The extreme value theorem for 1-variable functions

This post discusses when a real-valued 1-variable function has global extrema. As usual in rigorous mathematics we start from proper definitions of key concepts.

Proper definitions of global extrema

If a function $$f(x)$$ is defined over a domain $$D$$, then a global maximum of $$f(x)$$ is a point $$a\in D$$ such that $$f(a)\geq f(x)$$ for all $$x\in D$$.

Such a maximum is called global (or absolute), because the inequality $$f(a)\geq f(x)$$ should hold over the whole domain $$D$$, not only around the point $$x=a$$ as for a local maximum.

Similarly, a global minimum of $$f(x)$$ is a point $$a\in D$$ such that $$f(a)\leq f(x)$$ for all $$x\in D$$.

Functions without global extrema over an open interval

The simple function $$f(x)=x$$ has no global extrema over the whole real line, because the set of all possible values of $$f(x)$$ is unbounded.

If we restrict the function $$f(x)=x$$ to any open interval $$(a,b)$$, then the values of $$f(x)=x$$ are in the bounded set $$(a,b)$$, but this set does not include its boundary points $$a,b$$. Hence $$f(x)=x$$ again has no global extrema over any open interval $$(a,b)$$.

However, the function $$f(x)=x$$ on any closed interval $$[a,b]$$, has the global minimum at $$x=a$$ and the global maximum at $$x=b$$, because $$f(a)\leq f(x)\leq f(b)$$ for all $$x\in[a,b]$$.

Discontinuous functions without global extrema

The function $$f(x)=\left\{ \begin{array}{l} \tan x \mbox{ for } -\frac{\pi}{2}<x<\frac{\pi}{2},\\ 0 \mbox{ for } x=\pm\frac{\pi}{2} \end{array} \right.$$ has no global extrema over the closed interval $$[-\frac{\pi}{2},\frac{\pi}{2}]$$. Indeed, the set of all possible values of $$f(x)$$ is the unbounded real line.

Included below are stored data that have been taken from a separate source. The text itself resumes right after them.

Lemma execute_answers (ast_parse : pystr -> result py_exn expr) arguments :
  match calculator_execute libm_pow ast_parse arguments with
  | Ok s => s = _INVALID_EXPRESSION_MESSAGE \/ s = _DIVISION_BY_ZERO_MESSAGE \/
      exists text e x n, dict_get (u "expression") arguments = Some (JStr text) /\ slen text <= 256 /\
        ast_parse text = Ok e /\ eval e 0 0 = Ok (x, n) /\ s = _format_number x
  | Err err => exists text name, ast_parse text = Err (OtherError name) /\ err = OtherError name
  end.
Proof.
  unfold calculator_execute. destruct (dict_get (u "expression") arguments) as [[| | | |text| |]|] eqn:Ed;
    try (left; reflexivity).
  unfold _evaluate_expression. destruct (bool_decide (strip text = []) || _) eqn:Eg; [left; reflexivity|].
  apply orb_false_iff in Eg as [_ Hlen]. unfold _MAX_EXPRESSION_LENGTH in Hlen. bools.
  destruct (ast_parse text) as [e|err] eqn:Ep; cbn [mbind result_bind].
  - destruct (eval e 0 0) as [[x n]|err] eqn:Ee.
    + right. right. exists text, e, x, n. by split_and!.
    + pose proof (eval_errors _ _ _ _ Ee) as Hc. destruct err; [right; left; reflexivity|left; reflexivity..|done].
  - destruct err as [| | | | |name]; [right; left; reflexivity|left; reflexivity..|]. by exists text, name.
Qed.

(** C20. Evaluating an expression gives an integer exactly when the arithmetic of
    integers gives it and the expression has at most 64 nodes, none deeper than
    16, with every intermediate value within [1e100] and every exponent between
    0 and 100.  Whatever the result, integer or float, it is within [1e100] and
    was computed by visiting each node once.  The tool answers with the text of
    the number or with one of its two messages: it raises only what the parser
    raises and no handler catches. *)
Theorem calculator_correct (ast_parse : pystr -> result py_exn expr) :
  (forall e z n, eval e 0 0 = Ok (NInt z, n) <->
     int_value e = Some z /\ n = expr_nodes e /\ expr_nodes e <= 64 /\ expr_height e <= 16) /\
  (forall e x n, eval e 0 0 = Ok (x, n) ->
     n = expr_nodes e /\ expr_nodes e <= 64 /\ expr_height e <= 16 /\ _check_value x = Ok x) /\
  (forall arguments,
     match calculator_execute libm_pow ast_parse arguments with
     | Ok s => s = _INVALID_EXPRESSION_MESSAGE \/ s = _DIVISION_BY_ZERO_MESSAGE \/
         exists text e x n, dict_get (u "expression") arguments = Some (JStr text) /\ slen text <= 256 /\
           ast_parse text = Ok e /\ eval e 0 0 = Ok (x, n) /\ s = _format_number x
     | Err err => exists text name, ast_parse text = Err (OtherError name) /\ err = OtherError name
     end).
Proof.
  assert (Hfact : forall e x n, eval e 0 0 = Ok (x, n) ->
     n = expr_nodes e /\ expr_nodes e <= 64 /\ expr_height e <= 16 /\ _check_value x = Ok x).
  { intros e x n (H1 & H2 & H3 & H4)%eval_within. unfold _MAX_AST_NODES, _MAX_AST_DEPTH in *.
    split; [lia|]. split; [lia|]. split; [lia|]. exact H4. }
  split; [|split; [exact Hfact|]].
  - intros e z n. split.
    + intros H. split; [by eapply eval_int_sound|]. apply Hfact in H as (H1 & H2 & H3 & _). by split_and!.
    + intros (Hz & -> & Hn & Hh). rewrite <- (Z.add_0_l (expr_nodes e)).
      apply eval_int_complete; unfold _MAX_AST_NODES, _MAX_AST_DEPTH; [done|lia|lia].
  - intros arguments. apply execute_answers.
Qed.
End Calculate.

Definition eval_text (e : expr) : result py_exn pystr :=
  match _evaluate_node (fun _ _ => S754_nan) e 0 0 with Ok (x, _) => Ok (_format_number x) | Err err => Err err end.

Example calculator_example :
  eval_text (BinOp (BinOp (Constant (CInt 2)) Pow (Constant (CInt 10))) Sub
    (BinOp (UnaryOp USub (Constant (CInt 7))) Mod (Constant (CInt 4)))) = Ok (u "1023") /\
  eval_text (BinOp (Constant (CInt 1)) Div (Constant (CInt 3))) = Ok (u "0.3333333333333333") /\
  eval_text (BinOp (Constant (CInt 1)) Mod (Constant (CFloat (S754_zero true)))) = Err ZeroDivisionError /\
  eval_text (BinOp (Constant (CFloat (round_ratio true 15 2))) Mod (Constant (CInt 2))) = Ok (u "0.5") /\
  eval_text (BinOp (Constant (CInt 10)) Pow (Constant (CInt 101))) = Err ValueError /\
  eval_text (BinOp (Constant (CInt 0)) Pow (Constant (CInt (-1)))) = Err ZeroDivisionError.
Proof. vm_compute. by repeat split. Qed.

(** ** The code executor *)

Fixpoint tree_nodes (n : pynode) : list pynode := let 'PyNode c i l := n in PyNode c i l :: mjoin (tree_nodes <$> l).

Lemma tree_size_pos n : (0 < tree_size n)%nat.
Proof. destruct n; cbn; lia. Qed.

Lemma tree_nodes_unfold n : tree_nodes n = n :: mjoin (tree_nodes <$> children n).
Proof. by destruct n. Qed.

Lemma tree_size_unfold n : tree_size n = S (list_sum (tree_size <$> children n)).
Proof. by destruct n. Qed.

Lemma walk_go_nodes fuel : forall todo, (list_sum (tree_size <$> todo) <= fuel)%nat ->
  walk_go fuel todo ≡ₚ mjoin (tree_nodes <$> todo).
Proof.
  induction fuel as [|fuel IH]; intros [|n todo] H; cbn [walk_go fmap list_fmap list_sum foldr] in *; [done| |done|].
  - pose proof (tree_size_pos n). cbn in H. lia.
  - rewrite tree_size_unfold in H. rewrite IH.
    + rewrite fmap_app, join_app. cbn [mjoin list_join]. change (list_fmap _ _ tree_nodes todo) with (tree_nodes <$> todo).
      rewrite (tree_nodes_unfold n). cbn [app]. by rewrite (Permutation_app_comm (mjoin (tree_nodes <$> todo))).
    + rewrite fmap_app, list_sum_app. unfold list_sum in *. cbn in H. unfold fmap in *. lia.
Qed.

(** Walking a tree meets every node once. *)
Lemma walk_nodes tree : walk tree ≡ₚ tree_nodes tree.
Proof.
  unfold walk. rewrite walk_go_nodes; [|cbn; lia]. cbn. by rewrite app_nil_r.
Qed.

(** What the executor accepts for execution *)
Record accepted_code (parse_module : pystr -> result pystr pynode) (arguments : list (pystr * json)) (code : pystr)
    (tree : pynode) : Prop := {
  ac_code : dict_get (u "code") arguments = Some (JStr code);
  ac_length : slen code <= 1000;
  ac_parsed : parse_module code = Ok tree;
  ac_nodes : Forall (fun n => cls n ∉ _DISALLOWED_NODES /\ (cls n = u "Name" -> starts_with (u "__") (node_id n) = false))
               (tree_nodes tree);
  ac_size : Z.of_nat (length (tree_nodes tree)) <= 200
}.

Lemma check_code_node_ok n : check_code_node n = Ok tt <->
  cls n ∉ _DISALLOWED_NODES /\ (cls n = u "Name" -> starts_with (u "__") (node_id n) = false).
Proof.
  unfold check_code_node. destruct (decide (cls n ∈ _DISALLOWED_NODES)) as [H|H]; [split; [intros E; discriminate E|tauto]|].
  destruct (bool_decide (cls n = u "Name")) eqn:En; bools; cbn [andb].
  - destruct (starts_with (u "__") (node_id n)) eqn:Es.
    + split; [intros E; discriminate E|]. intros [_ Hs]. by specialize (Hs En).
    + split; [intros _; split; [done|intros _; done]|done].
  - split; [intros _; split; [done|intros E; by destruct En]|done].
Qed.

A good exercise is to prove that any continuous function $$f(x)$$ over a closed interval $$[a,b]$$ is bounded, namely there are bounds $$c,d$$ such that $$c\leq f(x)\leq d$$ for all $$x\in [a,b]$$.

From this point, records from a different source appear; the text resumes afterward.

Lemma grown_refl s s' : rs_state s' = rs_state s -> grown s s'.
Proof. intros E. unfold grown. by rewrite E. Qed.
Lemma grown_trans a b c : grown a b -> grown b c -> grown a c.
Proof. intros [E1 H1] [E2 H2]. split; [congruence|auto]. Qed.

Lemma cp_execute_tool call i d (Q : ToolResult -> @RunS W -> Prop) s :
  (forall r s', rs_state s' = rs_state s -> res_name r = call_name call -> Q r s') ->
  wp R X (_execute_tool env rt ra call i d) Q s.
Proof.
  intros H. unfold _execute_tool. apply wp_bind, wp_get_state. destruct (rt_uses_executor rt).
  - apply wp_bind, still_remaining. intros t s1 E1. apply wp_bind, still_await. intros x s2 E2.
    apply wp_ret, H; [congruence|done].
  - destruct (negb _); [by apply wp_ret, H|]. apply wp_try, wp_bind.
    apply wp_await.
    + intros c s1 (E1 & _). apply wp_ret, H; [done|]. unfold tool_success. by destruct (_truncate_tool_output _ c).
    + intros e s1 _ (E1 & _). destruct e; first [exact I|by apply wp_ret, H].
Qed.

Lemma cp_tool_call i d call (Q : ToolResult * bool -> @RunS W -> Prop) s :
  (forall rc s', grown s s' -> (st_steps (rs_state s) = [] -> res_name rc.1 = call_name call) -> Q rc s') ->
  wp R X (run_tool_call env rt ra i d call) Q s.
Proof.
  intros H. unfold run_tool_call. apply wp_bind.
  apply wp_check_stop. intros stop s1 (E1 & _) Hstop. apply wp_bind.
  assert (Hnext : wp R X (bind (_append_event env rt true AgentEventKind.TOOL_STARTED [FStep i; FToolCall call])
    (fun _ => bind get_state (fun st =>
       bind (match _find_cached_tool_result st call with
             | Some c => ret (as_cached call c, true)
             | None => bind (try_except (_execute_tool env rt ra call i d) (finish_tool_error env rt)) (fun r => ret (r, false))
             end) (fun rc => bind (mod_state (add_message (tool_message rc.1))) (fun _ =>
               bind (_append_event env rt true
                 (if res_succeeded rc.1 then AgentEventKind.TOOL_COMPLETED else AgentEventKind.TOOL_FAILED)
                 [FStep i; FToolCall call; FToolResult rc.1; FMessage (res_error rc.1)]) (fun _ => ret rc)))))) Q s1).
  { apply wp_bind, still_append. intros [] s2 E2. apply wp_bind, wp_get_state, wp_bind.
    assert (Hend : forall rc s3, rs_state s3 = rs_state s2 ->
      (st_steps (rs_state s) = [] -> res_name rc.1 = call_name call) ->
      wp R X (bind (mod_state (add_message (tool_message rc.1))) (fun _ =>
               bind (_append_event env rt true
                 (if res_succeeded rc.1 then AgentEventKind.TOOL_COMPLETED else AgentEventKind.TOOL_FAILED)
                 [FStep i; FToolCall call; FToolResult rc.1; FMessage (res_error rc.1)]) (fun _ => ret rc))) Q s3).
    { intros rc s3 E3 Hn. apply wp_bind. unfold wp at 1, mod_state. cbv beta iota.
      apply wp_bind, still_append. intros [] s4 E4. apply wp_ret, H; [|done]. unfold grown. rewrite E4. simpl.
      rewrite E3, E2, E1. split; [done|apply G_message]. }
    destruct (_find_cached_tool_result (rs_state s2) call) as [c|] eqn:Ec.
    - apply wp_ret, Hend; [done|]. intros Hs. unfold _find_cached_tool_result in Ec.
      rewrite E2, E1, Hs in Ec. discriminate Ec.
    - apply wp_bind, wp_try. eapply wp_mono; [apply (cp_execute_tool call i d
        (fun r s' => rs_state s' = rs_state s2 /\ res_name r = call_name call)); auto| |intros; apply cp_tool_error].
      intros r s3 [E3 Hr]. by apply wp_ret, Hend. }
  destruct stop as [r|]; [|by apply wp_ret].
  apply cp_stops. by apply Hstop.
Qed.

Lemma cp_tool_calls i d calls results reused (Q : list ToolResult * option ToolResult -> @RunS W -> Prop) s :
  (forall out s', grown s s' ->
     (st_steps (rs_state s) = [] -> res_name <$> out.1 = (res_name <$> results) ++ (call_name <$> calls)) -> Q out s') ->
  wp R X (run_tool_calls env rt ra i d calls results reused) Q s.
Proof.
  revert results reused s. induction calls as [|call calls IH]; intros results reused s H; simpl.
  - apply wp_ret, H; [by apply grown_refl|]. intros _. by rewrite app_nil_r.
  - apply wp_bind, cp_tool_call. intros rc s1 Hg Hn. apply IH. intros out s2 Hg2 Ho. apply H; [by eapply grown_trans|].
    intros Hs. destruct Hg as [E _]. rewrite Ho by congruence. rewrite fmap_app, <- app_assoc. simpl. by rewrite Hn.
Qed.

Lemma remaining_next d s : exists t s', _remaining env d s = (Next t, s') /\ rs_state s' = rs_state s.
Proof.
  unfold _remaining. destruct d as [d|]; [|by eexists _, _].
  unfold bind, world. destruct (env_loop_time env (rs_world s)) as [n w]. by eexists _, _.
Qed.

Lemma cp_answer_branch d i dec a (Q : unit -> @RunS W -> Prop) s :
  G (rs_state s) -> wp R X (answer_branch env rt ra d i dec a) Q s.
Proof.
  intros HG. unfold answer_branch. apply wp_bind.
  assert (Hnext : forall final s1, rs_state s1 = rs_state s ->
    wp R X (bind (mod_state (add_message (mkAgentMessage RoleAssistant final None None))) (fun _ =>
      bind (if ra_stream_answer ra then ret tt
            else _append_event env rt true AgentEventKind.ANSWER [FStep i; FMessage (Some final)]) (fun _ =>
      bind (mod_state (add_step (mkAgentStep i dec []))) (fun _ =>
      bind (_append_event env rt false AgentEventKind.STEP_COMPLETED [FStep i]) (fun _ =>
      _finish env rt RunStatus.COMPLETED StopReason.DIRECT_ANSWER (Some final) None))))) Q s1).
  { intros final s1 E1. apply wp_bind. unfold wp at 1, mod_state. cbv beta iota. apply wp_bind.
    assert (Htail : forall s2, G (rs_state s2) ->
      wp R X (bind (mod_state (add_step (mkAgentStep i dec []))) (fun _ =>
        bind (_append_event env rt false AgentEventKind.STEP_COMPLETED [FStep i]) (fun _ =>
        _finish env rt RunStatus.COMPLETED StopReason.DIRECT_ANSWER (Some final) None))) Q s2).
    { intros s2 H2. apply wp_bind. unfold wp at 1, mod_state. cbv beta iota. apply wp_bind, still_append.
      intros [] s3 E3. apply cp_completes. intros _. rewrite E3. by apply G_step. }
    destruct (ra_stream_answer ra); [apply wp_ret, Htail; simpl; rewrite E1; by apply G_message|].
    apply still_append. intros [] s2 E2. apply Htail. rewrite E2. simpl. rewrite E1. by apply G_message. }
  destruct (ra_stream_answer ra); [|by apply wp_ret, Hnext].
  apply wp_try. pose proof (still_consume d i s (fun final s' => wp R X _ Q s') (fun final s' E => Hnext final s' E)) as Hc.
  eapply wp_mono; [exact Hc|done|]. intros e s' _. apply cp_call_error.
Qed.

Lemma cp_tools_branch d i dec (Q : unit -> @RunS W -> Prop) s st :
  ready s -> leads_to_G st dec -> (G st -> G (rs_state s)) -> answer dec = None ->
  (forall s', ready s' -> Q tt s') -> wp R X (tools_branch env rt ra d i dec) Q s.
Proof.
  intros Hr Hl Hst Ha HQ. unfold tools_branch. apply wp_bind.
  assert (Hnext : wp R X (bind (run_tool_calls env rt ra i d (tool_calls dec) [] None) (fun out =>
    bind (mod_state (add_step (mkAgentStep i dec out.1))) (fun _ =>
    bind (_append_event env rt false AgentEventKind.STEP_COMPLETED [FStep i]) (fun _ =>
    match out.2 with
    | Some r => if forallb is_calculator (tool_calls dec) && res_succeeded r
                then _finish env rt RunStatus.COMPLETED StopReason.DIRECT_ANSWER (Some (res_content r)) None else ret tt
    | None => ret tt
    end)))) Q s).
  { apply wp_bind, cp_tool_calls. intros out s1 [E1 Hg1] Ho. apply wp_bind. unfold wp at 1, mod_state. cbv beta iota.
    apply wp_bind, still_append. intros [] s2 E2. simpl in E2.
    assert (HG2 : G (rs_state s2)).
    { rewrite E2. destruct Hl as [Hl|[_ Hl]]; [by apply G_step, Hg1, Hst|].
      destruct Hr as [Hr|Hr]; [by apply G_step, Hg1|]. apply Hl. by rewrite Ho. }
    destruct out.2 as [r|]; [|by apply wp_ret, HQ; left].
    destruct (_ && _); [|by apply wp_ret, HQ; left]. by apply cp_completes. }
  destruct (_ && _ && _); [|by apply wp_ret].
  apply wp_bind. unfold wp at 1, mod_state. cbv beta iota. apply cp_completes. discriminate.
Qed.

A proof requires a proper understanding of continuity via the epsilon-delta argument. If this theorem is examinable in your calculus course, you could let us know in the comments, which would certainly promote your university.

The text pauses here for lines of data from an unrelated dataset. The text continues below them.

(* ===== verification/AgentService.v ===== *)
(** * The agent service: [app/services/agent_service.py]

    [AgentService._run]: resolving the agent definition of the caller's workspace
    ([AgentConfig]), its tools and prompts ([ToolExecutor], [Prompts]), long-term
    memory ([Memory]), the reservation ([Quota] behind [Platform], [Lifecycle]),
    the runtime over the model adapter ([AgentRuntime], [AgentModel]), usage
    and the mapping of failures.  Tracing spans are left out.  The repositories
    of definitions, prompts and memories are in memory; the provider, the tools,
    the quota service and the usage collector act on an outer world, of which
    [memory_platform] is the one made of this development's components. *)

From S2P Require Import Prelude Json ToolModels ToolExecutor Billing Usage Quota Lifecycle AuditLog AgentRuntime Auth Memory Prompts AgentConfig ChatService AgentModel.
Local Open Scope Z_scope.

(** The exceptions of [run] *)
Inductive service_exn :=
| ValidationError (message : pystr)
| RAGUnavailableError (message : pystr)
| RegistryFailed (e : ToolRegistryError)
| TenantUnresolved
| MemoryFailed (e : memory_error)
| QuotaFailed (e : quota_error)
| RuntimeRaised (e : AgentRuntime.exn)
| RenewalFailed (e : QuotaReservationError)
| OperationCancelled
| FinalizeFailed
| ProviderError (message : pystr).

Record RequestContext := mkAgentContext {
  sx_request_id : pystr;
  sx_api_key : option pystr;
  sx_identity : option IdentityContext
}.

Definition identity_workspace (c : RequestContext) : option pystr := sx_identity c ≫= ic_workspace_id.

(** What the usage collector reads of the context *)
Definition usage_context (c : RequestContext) : ChatService.RequestContext :=
  mkContext (sx_request_id c) (sx_api_key c) (identity_workspace c).

Record AgentRunOutcome := mkOutcome {
  ao_result : AgentRunResult;
  ao_model : pystr;
  ao_prompt_tokens : option Z;
  ao_completion_tokens : option Z;
  ao_estimated_usage : bool
}.

(** [_total_tokens] *)
Definition _total_tokens (o : AgentRunOutcome) : option Z :=
  add_tokens (ao_completion_tokens o) (ao_prompt_tokens o).

(** [resolve_memory_owner_scope] ([memory/tenant.py]) *)
Definition resolve_memory_owner_scope (sha256 : pystr -> pystr) (identity : option IdentityContext) : option pystr :=
  match identity with
  | None => Some (sha256 (u "disabled"))
  | Some i =>
      match ic_workspace_id i, ic_user_id i with
      | Some w, Some user => Some (sha256 (w ++ u ":" ++ user))
      | _, _ => resolve_tenant_scope sha256 identity
      end
  end.

Section Prompts.
Context (prompts : option PromptRegistry).

(** [_render_prompt_ref] *)
Definition _render_prompt_ref (prompt_ref : pystr) (ws : option pystr) : result service_exn pystr :=
  match prompts with
  | None => Err (ValidationError (u "Prompt template '" ++ prompt_ref ++ u "' cannot be resolved (prompt registry unavailable)."))
  | Some g =>
      let rendered := match split_prompt_ref prompt_ref with
                      | (_, None) => render prompt_ref [] [] ws g
                      | (name, Some pinned) => render_version name pinned [] [] ws g
                      end in
      match rendered with
      | [] => Err (ValidationError (u "Prompt template '" ++ prompt_ref ++ u "' not found."))
      | _ => Ok rendered
      end
  end.

Definition render_layer (name builtin : pystr) (ws : option pystr) : pystr :=
  match prompts with None => builtin | Some g => render name [] builtin ws g end.

(** [_render_agent_base_prompt] of a definition *)
Definition _render_agent_base_prompt (a : AgentRecord) (rag : bool) (ws : option pystr) : result service_exn pystr :=
  let protocol := render_layer (u "agent_protocol") BUILTIN_AGENT_PROTOCOL_PROMPT ws in
  let rag_layer := if rag then [render_layer (u "rag_preset") BUILTIN_RAG_PRESET_PROMPT ws] else [] in
  custom ← (match ag_prompt_ref a with
            | [] => Ok []
            | prompt_ref => (fun x => [x]) <$> _render_prompt_ref prompt_ref ws
            end);
  Ok (sjoin (newline ++ newline) (custom ++ rag_layer ++ [protocol])).
End Prompts.

(** What [__init__] is given ([None] for a service that is not wired), the
    registry of the definition service, and the defaults of the executor that it
    builds *)
Record AgentService (W : Type) := mkAgentService {
  _tool_registry : list (pystr * Tool W);
  _granted_permissions : list pystr;
  _prompt_registry : option PromptRegistry;
  _agent_definition_service : option InMemoryAgentDefinitionRepository;
  _definition_registry : list (pystr * Tool W);
  _memory_service : option MemoryConfig;
  _has_recorder_factory : bool;
  _default_timeout_seconds : float64;
  _output_max_chars : Z
}.
Arguments mkAgentService {W}.
Arguments _tool_registry {W}.
Arguments _granted_permissions {W}.
Arguments _prompt_registry {W}.
Arguments _agent_definition_service {W}.
Arguments _definition_registry {W}.
Arguments _memory_service {W}.
Arguments _has_recorder_factory {W}.
Arguments _default_timeout_seconds {W}.
Arguments _output_max_chars {W}.

(** [sha256], [str.lower], the text of an exception, the clock of the memory
    service *)
Record primitives := mkPrimitives {
  sha256 : pystr -> pystr;
  lower : pystr -> pystr;
  chat_error_text : chat_error -> pystr;
  memory_clock : nat -> Z
}.

Section Service.
Context {W : Type} {P : Platform W} (svc : AgentService W) (prims : primitives).

Definition executor_of (registry : list (pystr * Tool W)) : ToolExecutor W :=
  mkToolExecutor registry (_default_timeout_seconds svc) (_output_max_chars svc) RiskLevel.LOW (_granted_permissions svc).

(** ** Resolving the definition *)

Record resolved_run := mkResolved {
  rr_model : option pystr;
  rr_max_steps : Z;
  rr_registry : list (pystr * Tool W);
  rr_base_prompt : option pystr
}.

(** The tools that are bound to the agent and not turned off in the workspace *)
Definition available_tools (repo : InMemoryAgentDefinitionRepository) (ws : pystr) (bound : list pystr)
  : list (pystr * Tool W) :=
  foldl (fun available tool =>
    if bool_decide (tool_name tool ∈ bound) && is_tool_enabled (_definition_registry svc) ws (tool_name tool) repo
    then dict_set (tool_name tool) tool available else available) [] (list_tools (_tool_registry svc)).

Definition not_accessible (agent_id : pystr) : service_exn :=
  ValidationError (u "Agent '" ++ agent_id ++ u "' not found or not accessible.").

Definition run_registry (repo : InMemoryAgentDefinitionRepository) (ws : pystr) (bound : list pystr)
  : result service_exn (list (pystr * Tool W)) :=
  match bound with
  | [] => Ok (_tool_registry svc)
  | _ => match ToolRegistry_init (list_tools (available_tools repo ws bound)) with
         | Ok registry => Ok registry
         | Err e => Err (RegistryFailed e)
         end
  end.

Definition resolve_definition (request : AgentRunRequest) (context : RequestContext) : result service_exn resolved_run :=
  match text_given (ar_agent_id request), _agent_definition_service svc with
  | Some agent_id, Some repo =>
      match identity_workspace context with
      | None => Err (not_accessible agent_id)
      | Some ws =>
          match get_agent agent_id (Some ws) repo with
          | None => Err (not_accessible agent_id)
          | Some a =>
              if negb (ag_enabled a) then Err (ValidationError (u "Agent '" ++ agent_id ++ u "' is disabled."))
              else
                registry ← run_registry repo ws (at_tool_name <$> repo_get_agent_tools (ag_id a) repo);
                base_prompt ← _render_agent_base_prompt (_prompt_registry svc) a (ar_rag_preset request) (Some ws);
                Ok (mkResolved (if ar_model_set request then ar_model request else Some (ag_model a))
                      (if ar_max_steps_set request then ar_max_steps request else ag_max_steps a)
                      registry (Some base_prompt))
          end
      end
  | _, _ => Ok (mkResolved (ar_model request) (ar_max_steps request) (_tool_registry svc) None)
  end.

When does a global extremum exist?

It turns out that a bad domain and discontinuity of a function are the only reasons why global extrema do not exist in the examples above. The powerful theorem below covers the exercise on boundedness of continuous functions over closed intervals, which we stated above.

The Extreme Value Theorem.
Any continuous function over a closed interval has a global maximum and a global minimum.

• Riddle 16: is there a continuous surface with exactly 2 global
maxima, but without any global minima over the whole plane?
• How to submit: to write your full answer, simply submit a comment.
• Hint: definitions of global extrema are similar for 2-variable functions.
• Warning: give an example or justify that there is no such a surface.
• Prize: free 1-year access to one of our interactive web tutorials.
• Restriction: only the first correct public answer will be rewarded.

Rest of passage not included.